Collected data entries
- - - -

(* ===== verification/JsonText.v ===== *)
(** * A JSON package

    The parser of the repository is written against an interface to a JSON package, and the
    theorems on events against laws of such a package. This file has a package for which
    they hold: JSON trees with a printer and a recursive-descent parser, and their
    conversion from and to Go values, as [encoding/json] documents it. Strings that
    are not valid UTF-8 are written with replacement characters, struct fields under
    the keys of their tags, a [Binary] as the text it holds. [json_exact] says which values
    such a package carries without a change. *)

From S2P Require Import Prelude Utf8 Strconv SioPacket JsonHeader JsonParser JsonBinary.
Import binary.

Module jsontext.

#[local] Set Warnings "-register-all".

(** ** Trees and their text *)

Inductive json :=
| JNull
| JBool (b : bool)
| JNum (z : Z)
| JStr (s : bytes)
| JArr (els : list json)
| JObj (members : list (bytes * json)).

Definition hex_digit (d : Z) : byte := if (d <? 10)%Z then digit d else z2b (87 + d)%Z.

Definition hex_value (c : byte) : option Z :=
  if is_digit c then Some (b2z c - 48)%Z
  else if between 97 102 c then Some (b2z c - 87)%Z
  else if between 65 70 c then Some (b2z c - 55)%Z
  else None.

(** The inside of a JSON string. *)
Definition escape (c : byte) : bytes :=
  if Byte.eqb c x22 || Byte.eqb c x5c then [x5c; c]
  else if (b2z c <? 32)%Z
  then x5c :: "u"%byte :: "0"%byte :: "0"%byte :: hex_digit (b2z c / 16) :: [hex_digit (b2z c mod 16)]
  else [c].

Definition escaped (s : bytes) : bytes := concat (map escape s).

Definition quoted (s : bytes) : bytes := x22 :: escaped s ++ [x22].

(** Texts with commas between them. *)
Fixpoint commas (l : list bytes) : bytes :=
  match l with
  | [] => []
  | [x] => x
  | x :: l => x ++ ","%byte :: commas l
  end.

Definition print_member (pr : json -> bytes) (m : bytes * json) : bytes :=
  let '(k, v) := m in quoted k ++ ":"%byte :: pr v.

Fixpoint print (j : json) : bytes :=
  match j with
  | JNull => to_bytes "null"
  | JBool b => to_bytes (if b then "true" else "false")
  | JNum z => Itoa z
  | JStr s => quoted s
  | JArr els => "["%byte :: commas (map print els) ++ ["]"%byte]
  | JObj members => "{"%byte :: commas (map (print_member print) members) ++ ["}"%byte]
  end.

(** ** Reading *)

(** Up to the closing quote. *)
Fixpoint unescape (s : bytes) : option (bytes * bytes) :=
  match s with
  | [] => None
  | c :: s1 =>
      let put d rest := '(str, r) ← rest; Some (d :: str, r) in
      if Byte.eqb c x22 then Some ([], s1)
      else if Byte.eqb c x5c then
        match s1 with
        | d :: s2 =>
            if Byte.eqb d x22 || Byte.eqb d x5c || Byte.eqb d "/"%byte then put d (unescape s2)
            else if Byte.eqb d "u"%byte then
              match s2 with
              | h1 :: h2 :: h3 :: h4 :: s6 =>
                  if Byte.eqb h1 "0"%byte && Byte.eqb h2 "0"%byte then
                    a ← hex_value h3; b ← hex_value h4;
                    if (a <? 8)%Z then put (z2b (a * 16 + b)) (unescape s6) else None
                  else None
              | _ => None
              end
            else None
        | [] => None
        end
      else put c (unescape s1)
  end.

Definition expect (word : bytes) (s : bytes) : option bytes :=
  if bool_decide (take (length word) s = word) then Some (drop (length word) s) else None.

Definition parse_digits (s : bytes) : option (Z * bytes) :=
  let '(ds, rest) := span is_digit s in
  match ParseUint ds with inl n => Some (n, rest) | inr _ => None end.

(** A value in front of a text; what is behind it is returned. The fuel is a bound on the depth of calls, for which
    the length of the text is enough. *)
Fixpoint parse_value (fuel : nat) (s : bytes) : option (json * bytes) :=
  match fuel, s with
  | S fuel, c :: s' =>
      if Byte.eqb c "n"%byte then s ← expect (to_bytes "ull") s'; Some (JNull, s)
      else if Byte.eqb c "t"%byte then s ← expect (to_bytes "rue") s'; Some (JBool true, s)
      else if Byte.eqb c "f"%byte then s ← expect (to_bytes "alse") s'; Some (JBool false, s)
      else if Byte.eqb c x22 then '(str, s) ← unescape s'; Some (JStr str, s)
      else if Byte.eqb c "["%byte then
        match s' with
        | d :: rest =>
            if Byte.eqb d "]"%byte then Some (JArr [], rest)
            else '(els, s) ← parse_elements fuel s'; Some (JArr els, s)
        | [] => None
        end
      else if Byte.eqb c "{"%byte then
        match s' with
        | d :: rest =>
            if Byte.eqb d "}"%byte then Some (JObj [], rest)
            else '(members, s) ← parse_members fuel s'; Some (JObj members, s)
        | [] => None
        end
      else if Byte.eqb c "-"%byte then '(n, s) ← parse_digits s'; Some (JNum (- n), s)
      else '(n, s) ← parse_digits s; Some (JNum n, s)
  | _, _ => None
  end
with parse_elements (fuel : nat) (s : bytes) : option (list json * bytes) :=
  match fuel with
  | S fuel =>
      '(j, s) ← parse_value fuel s;
      match s with
      | c :: s =>
          if Byte.eqb c ","%byte then '(js, s) ← parse_elements fuel s; Some (j :: js, s)
          else if Byte.eqb c "]"%byte then Some ([j], s) else None
      | [] => None
      end
  | O => None
  end
with parse_members (fuel : nat) (s : bytes) : option (list (bytes * json) * bytes) :=
  match fuel, s with
  | S fuel, q :: s =>
      if Byte.eqb q x22 then
        '(k, s) ← unescape s; s ← expect [":"%byte] s; '(j, s) ← parse_value fuel s;
        match s with
        | c :: s =>
            if Byte.eqb c ","%byte then '(ms, s) ← parse_members fuel s; Some ((k, j) :: ms, s)
            else if Byte.eqb c "}"%byte then Some ([(k, j)], s) else None
        | [] => None
        end
      else None
  | _, _ => None
  end.

(** A whole text. *)
Definition parse (s : bytes) : option json :=
  match parse_value (length s) s with Some (j, []) => Some j | _ => None end.

(** ** The parser reads what the printer writes *)

Definition int64 (z : Z) : bool := (- 2 ^ 63 <=? z)%Z && (z <? 2 ^ 63)%Z.

Fixpoint jwf (j : json) : bool :=
  match j with
  | JNum z => int64 z
  | JArr els => forallb jwf els
  | JObj members => forallb (fun '(_, v) => jwf v) members
  | _ => true
  end.

(** What the fuel must be. *)
Fixpoint jsize (j : json) : nat :=
  match j with
  | JArr els => S (sum_list_with (fun j => S (jsize j)) els)
  | JObj members => S (sum_list_with (fun '(_, v) => S (jsize v)) members)
  | _ => 1
  end.

(** Induction on trees. *)
Lemma json_ind' (P : json -> Prop) :
  P JNull -> (forall b, P (JBool b)) -> (forall z, P (JNum z)) -> (forall s, P (JStr s)) ->
  (forall els, Forall P els -> P (JArr els)) -> (forall ms, Forall (fun m => P m.2) ms -> P (JObj ms)) -> forall j, P j.
Proof.
  intros Hn Hb Hz Hs Ha Ho. fix IH 1. intros [| | | |els|ms]; [done|by apply Hb|by apply Hz|by apply Hs|apply Ha|apply Ho].
  - induction els; constructor; [apply IH|done].
  - induction ms; constructor; [apply IH|done].
Qed.

Lemma commas_cons x y l : commas (x :: y :: l) = x ++ ","%byte :: commas (y :: l).
Proof. reflexivity. Qed.

Lemma expect_cons c s : expect [c] (c :: s) = Some s.
Proof. unfold expect. cbn [length take drop]. by rewrite bool_decide_true. Qed.

Lemma hex_value_digit d : (0 <= d < 16)%Z -> hex_value (hex_digit d) = Some d.
Proof.
  intros Hd. unfold hex_digit, hex_value. destruct (Z.ltb_spec d 10).
  - rewrite is_digit_digit, b2z_digit by lia. f_equal. lia.
  - unfold is_digit, between. rewrite b2z_z2b_small by lia.
    destruct (Z.leb_spec 48 (87 + d)); [|lia]. destruct (Z.leb_spec (87 + d) 57); [lia|]. cbn [andb].
    destruct (Z.leb_spec 97 (87 + d)); [|lia]. destruct (Z.leb_spec (87 + d) 102); [|lia]. cbn [andb]. f_equal. lia.
Qed.

Lemma unescape_escape c s str rest :
  unescape s = Some (str, rest) -> unescape (escape c ++ s) = Some (c :: str, rest).
Proof.
  intros Hs. unfold escape. destruct (Byte.eqb c x22) eqn:Eq; [apply byte_eqb_eq in Eq as ->; cbn; by rewrite Hs|].
  destruct (Byte.eqb c x5c) eqn:Eb; [apply byte_eqb_eq in Eb as ->; cbn; by rewrite Hs|]. cbn [orb].
  pose proof (b2z_range c). destruct (Z.ltb_spec (b2z c) 32); [|cbn; by rewrite Eq, Eb, Hs].
  cbn [app unescape]. cbn -[Z.div Z.modulo hex_digit hex_value unescape].
  assert (0 <= b2z c / 16 < 2)%Z by (split; [apply Z.div_pos; lia|apply Z.div_lt_upper_bound; lia]).
  rewrite !hex_value_digit by (lia || apply Z.mod_pos_bound; lia). cbn -[Z.div Z.modulo unescape].
  destruct (Z.ltb_spec (b2z c / 16) 8); [|lia]. rewrite Hs. cbn -[Z.div Z.modulo].
  replace (b2z c / 16 * 16 + b2z c mod 16)%Z with (b2z c) by (pose proof (Z.div_mod (b2z c) 16); lia). by rewrite z2b_b2z.
Qed.

Lemma unescape_quoted s rest : unescape (escaped s ++ x22 :: rest) = Some (s, rest).
Proof.
  induction s as [|c s IH]; [done|]. cbn [escaped map concat]. rewrite <- app_assoc. by apply unescape_escape.
Qed.

(** A text that does not go on with a digit. *)
Definition stops (s : bytes) : Prop := match s with c :: _ => is_digit c = false | [] => True end.

Lemma parse_digits_uint n rest :
  (0 <= n <= max_uint64)%Z -> stops rest -> parse_digits (FormatUint n ++ rest) = Some (n, rest).
Proof.
  intros Hn Hr. unfold parse_digits.
  assert (span is_digit (FormatUint n ++ rest) = (FormatUint n, rest)) as ->.
  { apply span_app; [apply FormatUint_digits; lia|]. destruct rest as [|c rest]; [done|]. cbn in Hr. by rewrite Hr. }
  by rewrite ParseUint_FormatUint.
Qed.

Lemma digit_byte c : is_digit c = true -> forall d, is_digit d = false -> Byte.eqb c d = false.
Proof. intros Hc d Hd. destruct (Byte.eqb c d) eqn:E; [|done]. apply byte_eqb_eq in E as ->. congruence. Qed.

Lemma parse_number z rest fuel :
  int64 z = true -> stops rest -> parse_value (S fuel) (Itoa z ++ rest) = Some (JNum z, rest).
Proof.
  intros Hz Hr. unfold int64 in Hz. unfold Itoa. destruct (Z.ltb_spec z 0).
  - change (format_digits 20 (- z) []) with (FormatUint (- z)). cbn -[FormatUint].
    rewrite parse_digits_uint by (done || unfold max_uint64; lia). cbn. by rewrite Z.opp_involutive.
  - change (format_digits 20 z []) with (FormatUint z).
    pose proof (parse_digits_uint z rest ltac:(unfold max_uint64; lia) Hr) as HP.
    pose proof (FormatUint_digits z ltac:(lia)) as Hd. pose proof (FormatUint_nonempty z).
    destruct (FormatUint z) as [|c l]; [done|]. cbn [forallb] in Hd. apply andb_prop in Hd as [Hc _].
    cbn [app parse_value] in *. rewrite !(digit_byte c Hc) by done. by rewrite HP.
Qed.

Definition reads (j : json) : Prop :=
  forall fuel rest, jsize j <= fuel -> stops rest -> parse_value fuel (print j ++ rest) = Some (j, rest).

- - - -

> **Problem description**
Give the total number of lines in the entries that contain the word "reads", with no other words.

> **Solution for this exercise**
2